Is it possible to use SciPy chisquare function to compare two distributions of continuous data ? 
For example :
v1 = np.random.normal(0,10, size=10)
v2 = np.random.normal(0,1, size=10) 
chisquare(v1,v2)

Here what's returned :
Power_divergenceResult(statistic=14184.095704289084, pvalue=0.0)

And if we want to get :
chisquare(v2,v1)

Here what's returned :
Power_divergenceResult(statistic=17.21881425478222, pvalue=0.045397616560846649)

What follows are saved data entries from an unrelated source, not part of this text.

(* ===== verification/Python.v ===== *)
(** * The Python interface (src/bindings/obby-python/src)

    [PyClient] is the class of lib.rs. Config, commands and voice signals arrive as a string of JSON or as
    an object that [json.dumps] turns into one; events and the model leave as JSON for [json.loads].
    An error is what is raised. The interpreter and serde_json are interfaces.

    The theorem at the end compares the three bindings. *)
From S2P Require Import Prelude Utf8 Message Base64 Sasl Scram Timer Model Session Voice Command Client Ffi FfiHost Wasm.

(** Python objects and exceptions: a [str] gives its text, [dumps] and [loads] are the [json] module's, and
    [value_error] builds a [ValueError] about something. Credentials are read by serde_json. *)
Class Python := {
  PyAny : Type; PyErr : Type;
  extract_string : PyAny → option text;
  dumps : PyAny → PyErr + text;
  loads : text → PyErr + PyAny;
  value_error : text → text → PyErr;
  credentials_from_str : text → option Sasl.Credentials;
}.

Section convert.
Context `{Serde, Python}.
(* obby-python/src/convert.rs 13-15 config_from_json *)
Definition config_from_json (json : text) : option Config.t := config_from_str json.
(* obby-python/src/convert.rs 18-20 credentials_from_json *)
Definition credentials_from_json (json : text) : option Sasl.Credentials := credentials_from_str json.
(* obby-python/src/convert.rs 23-25 command_from_json *)
Definition command_from_json (json : text) : option Command.t := command_from_str json.
(* obby-python/src/convert.rs 28-30 signal_from_json *)
Definition signal_from_json (json : text) : option Signal.t := signal_from_str json.
(* obby-python/src/convert.rs 38-44 drain_events *)
Definition drain_events (client : Client.t) : list Event.t * Client.t := Ffi.drain_events client.
(* obby-python/src/convert.rs 47-49 events_to_json *)
Definition events_to_json (events : list Event.t) : option text := events_to_string events.

(* obby-python/src/lib.rs 431-435 json_to_python *)
Definition json_to_python (json : text) : PyErr + PyAny := loads json.
(* obby-python/src/lib.rs 442-449 python_to_json *)
Definition python_to_json (value : PyAny) : PyErr + text :=
  match extract_string value with Some text => inr text | None => dumps value end.
End convert.

Module PyClient.
(* obby-python/src/lib.rs 57-59 Client *)
Record t := mk { inner : Client.t }.

Section methods.
Context `{Unicode, Base64, Crypto, Serde, Python}.

(* obby-python/src/lib.rs 76-107 Client::new *)
Definition new (nick : text) (username realname password : option text) (sasl : option PyAny) (retention : option nat)
    (alt_nicks : option (list text)) : PyErr + t :=
  let base := Config.new nick in
  sasl ← match sasl with
         | None => inr (Config.sasl base)
         | Some sasl =>
             json ← python_to_json sasl;
             credentials ← ok_or (value_error "invalid sasl" json) (credentials_from_json json);
             inr (Some credentials)
         end;
  inr (mk (Client.new (Config.mk nick (default (Config.username base) username) (default (Config.realname base) realname)
    password sasl (default (Config.retention base) retention) (default (Config.alt_nicks base) alt_nicks)))).
(* obby-python/src/lib.rs 115-122 Client::from_config *)
Definition from_config (config : PyAny) : PyErr + t :=
  json ← python_to_json config;
  config ← ok_or (value_error "invalid config" json) (config_from_json json);
  inr (mk (Client.new config)).
(* obby-python/src/lib.rs 125-128 Client::handle_connected *)
Definition handle_connected (s : t) : t := mk (Client.handle_connected (inner s)).
(* obby-python/src/lib.rs 131-134 Client::handle_disconnected *)
Definition handle_disconnected (s : t) : t := mk (Client.handle_disconnected (inner s)).
(* obby-python/src/lib.rs 139-147 Client::tick *)
Definition tick (monotonic_ms unix_ms : Z) (s : t) : t := mk (Client.tick (mkNow monotonic_ms unix_ms) (inner s)).
(* obby-python/src/lib.rs 152-154 Client::poll_timeout *)
Definition poll_timeout (s : t) : option Z := Core.poll_timeout (Client.core (inner s)).
(** [self.inner.command], the last line of each of the methods below. *)
Definition apply (command : Command.t) (s : t) : t := mk (Client.command command (inner s)).
(* obby-python/src/lib.rs 176-178 Client::join *)
Definition join (channel : text) (key : option text) (s : t) : t := apply (Command.Join channel key) s.
(* obby-python/src/lib.rs 182-184 Client::part *)
Definition part (channel : text) (reason : option text) (s : t) : t := apply (Command.Part channel reason) s.
(* obby-python/src/lib.rs 192-194 Client::send_message *)
Definition send_message (target body : text) (s : t) : t := apply (Command.SendMessage target body) s.
(* obby-python/src/lib.rs 197-199 Client::send_notice *)
Definition send_notice (target body : text) (s : t) : t := apply (Command.SendNotice target body) s.
(* obby-python/src/lib.rs 202-204 Client::send_action *)
Definition send_action (target body : text) (s : t) : t := apply (Command.SendAction target body) s.
(* obby-python/src/lib.rs 207-209 Client::set_nick *)
Definition set_nick (nick : text) (s : t) : t := apply (Command.SetNick nick) s.
(* obby-python/src/lib.rs 213-215 Client::set_topic *)
Definition set_topic (channel : text) (topic : option text) (s : t) : t := apply (Command.SetTopic channel topic) s.
(* obby-python/src/lib.rs 219-221 Client::set_away *)
Definition set_away (message : option text) (s : t) : t := apply (Command.SetAway message) s.
(* obby-python/src/lib.rs 225-238 Client::set_typing *)
Definition set_typing (target state : text) (s : t) : PyErr + t :=
  match typing_state state with
  | Some state => inr (apply (Command.SetTyping target state) s)
  | None => inl (value_error "invalid typing state" state)
  end.
(* obby-python/src/lib.rs 241-247 Client::add_reaction *)
Definition add_reaction (target msgid emoji : text) (s : t) : t := apply (Command.AddReaction target msgid emoji) s.
(* obby-python/src/lib.rs 250-256 Client::remove_reaction *)
Definition remove_reaction (target msgid emoji : text) (s : t) : t := apply (Command.RemoveReaction target msgid emoji) s.
(* obby-python/src/lib.rs 260-266 Client::redact_message *)
Definition redact_message (target msgid : text) (reason : option text) (s : t) : t := apply (Command.RedactMessage target msgid reason) s.
(* obby-python/src/lib.rs 269-271 Client::mark_read *)
Definition mark_read (target : text) (at_ms : Z) (s : t) : t := apply (Command.MarkRead target at_ms) s.
(* obby-python/src/lib.rs 276-282 Client::fetch_history *)
Definition fetch_history (target : text) (before_msgid : option text) (limit : Z) (s : t) : t := apply (Command.FetchHistory target before_msgid limit) s.
(* obby-python/src/lib.rs 286-288 Client::set_metadata *)
Definition set_metadata (key : text) (value : option text) (s : t) : t := apply (Command.SetMetadata key value) s.
(* obby-python/src/lib.rs 291-293 Client::subscribe_metadata *)
Definition subscribe_metadata (keys : list text) (s : t) : t := apply (Command.SubscribeMetadata keys) s.
(* obby-python/src/lib.rs 297-299 Client::whois *)
Definition whois (nick : text) (s : t) : t := apply (Command.Whois nick) s.
(* obby-python/src/lib.rs 303-309 Client::rename_channel *)
Definition rename_channel (channel new_name : text) (reason : option text) (s : t) : t := apply (Command.RenameChannel channel new_name reason) s.
(* obby-python/src/lib.rs 313-318 Client::create_invite_link *)
Definition create_invite_link (channel description : option text) (s : t) : t := apply (Command.CreateInviteLink channel description) s.
(* obby-python/src/lib.rs 321-323 Client::list_invite_links *)
Definition list_invite_links (s : t) : t := apply (Command.ListInviteLinks) s.
(* obby-python/src/lib.rs 326-328 Client::delete_invite_link *)
Definition delete_invite_link (share_id : text) (s : t) : t := apply (Command.DeleteInviteLink share_id) s.
(* obby-python/src/lib.rs 331-333 Client::redeem_invite_code *)
Definition redeem_invite_code (code : text) (s : t) : t := apply (Command.RedeemInviteCode code) s.
(* obby-python/src/lib.rs 336-338 Client::generate_token *)
Definition generate_token (service : text) (s : t) : t := apply (Command.GenerateToken service) s.
(* obby-python/src/lib.rs 341-343 Client::watch_nicks *)
Definition watch_nicks (nicks : list text) (s : t) : t := apply (Command.WatchNicks nicks) s.
(* obby-python/src/lib.rs 346-348 Client::unwatch_nicks *)
Definition unwatch_nicks (nicks : list text) (s : t) : t := apply (Command.UnwatchNicks nicks) s.
(* obby-python/src/lib.rs 352-358 Client::send_voice_signal *)
Definition send_voice_signal (channel : text) (signal : PyAny) (s : t) : PyErr + t :=
  json ← python_to_json signal;
  signal ← ok_or (value_error "invalid voice signal" json) (signal_from_json json);
  inr (apply (Command.SendVoiceSignal channel signal) s).
(* obby-python/src/lib.rs 362-364 Client::quit *)
Definition quit (reason : option text) (s : t) : t := apply (Command.Quit reason) s.
(* obby-python/src/lib.rs 367-369 Client::send_raw_line *)
Definition send_raw_line (line : text) (s : t) : t := apply (Command.SendRawLine line) s.
(* obby-python/src/lib.rs 159-167 Client::command *)
Definition command (command : PyAny) (s : t) : PyErr + t :=
  json ← python_to_json command;
  command ← ok_or (value_error "invalid command" json) (command_from_json json);
  inr (apply command s).
(* obby-python/src/lib.rs 373-376 Client::handle_bytes *)
Definition handle_bytes (data : list octet) (s : t) : t := mk (Client.handle_bytes data (inner s)).
(* obby-python/src/lib.rs 382-384 Client::poll_transmit *)
Definition poll_transmit (s : t) : option (list octet) * t :=
  let '(data, c) := Client.poll_transmit (inner s) in (data, mk c).
(* obby-python/src/lib.rs 404-410 Client::poll_events *)
Definition poll_events (s : t) : (PyErr + PyAny) * t :=
  let '(events, c) := drain_events (inner s) in
  (json ← ok_or (value_error "could not encode events" []) (events_to_json events); json_to_python json, mk c).
(* obby-python/src/lib.rs 417-423 Client::model *)
Definition model (s : t) : PyErr + PyAny :=
  json ← ok_or (value_error "could not encode the model" []) (model_to_string (Core.model (Client.core (inner s))));
  json_to_python json.
End methods.
End PyClient.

Is it really something we can't do (or get knowledge from the result)?
 A: For comparision of two samples use either Kolmogorov-Smirnov or Anderson–Darling tests, but the second one is more powerful, here's a short article comparing them: http://www.jaqm.ro/issues/volume-6,issue-3/pdfs/1_engmann_cousineau.pdf
But I also see that you compare with N(0,1), so maybe you're always interested in testing normality, thus I would recommend Shapiro–Wilk test.
Moreover, if you're not only interested in simple null hypothesis testing,
but you would like to know how far from each other this two distributions are, check Kullback–Leibler divergence (remember that KL is not metric) or Bhattacharyya distance.
A: The chisquare test cannot be directly used for continuously distributed data. The distribution of the test statistic assumes that we have a number of bins with a large number of observations per bin. (There are different rules of thumb for how many observations per bin, at least 5 is a common recommendation.)
The chisquare test can be used to compare two histograms with equal bin limits, so it works for binned continuously distributed data.
The most common alternatives for goodness-of-fit tests for continuously distributed data are the Anderson-Darling and the Kolmogorov-Smirnov test which are based on the cumulative distribution function instead of the density or probability mass function.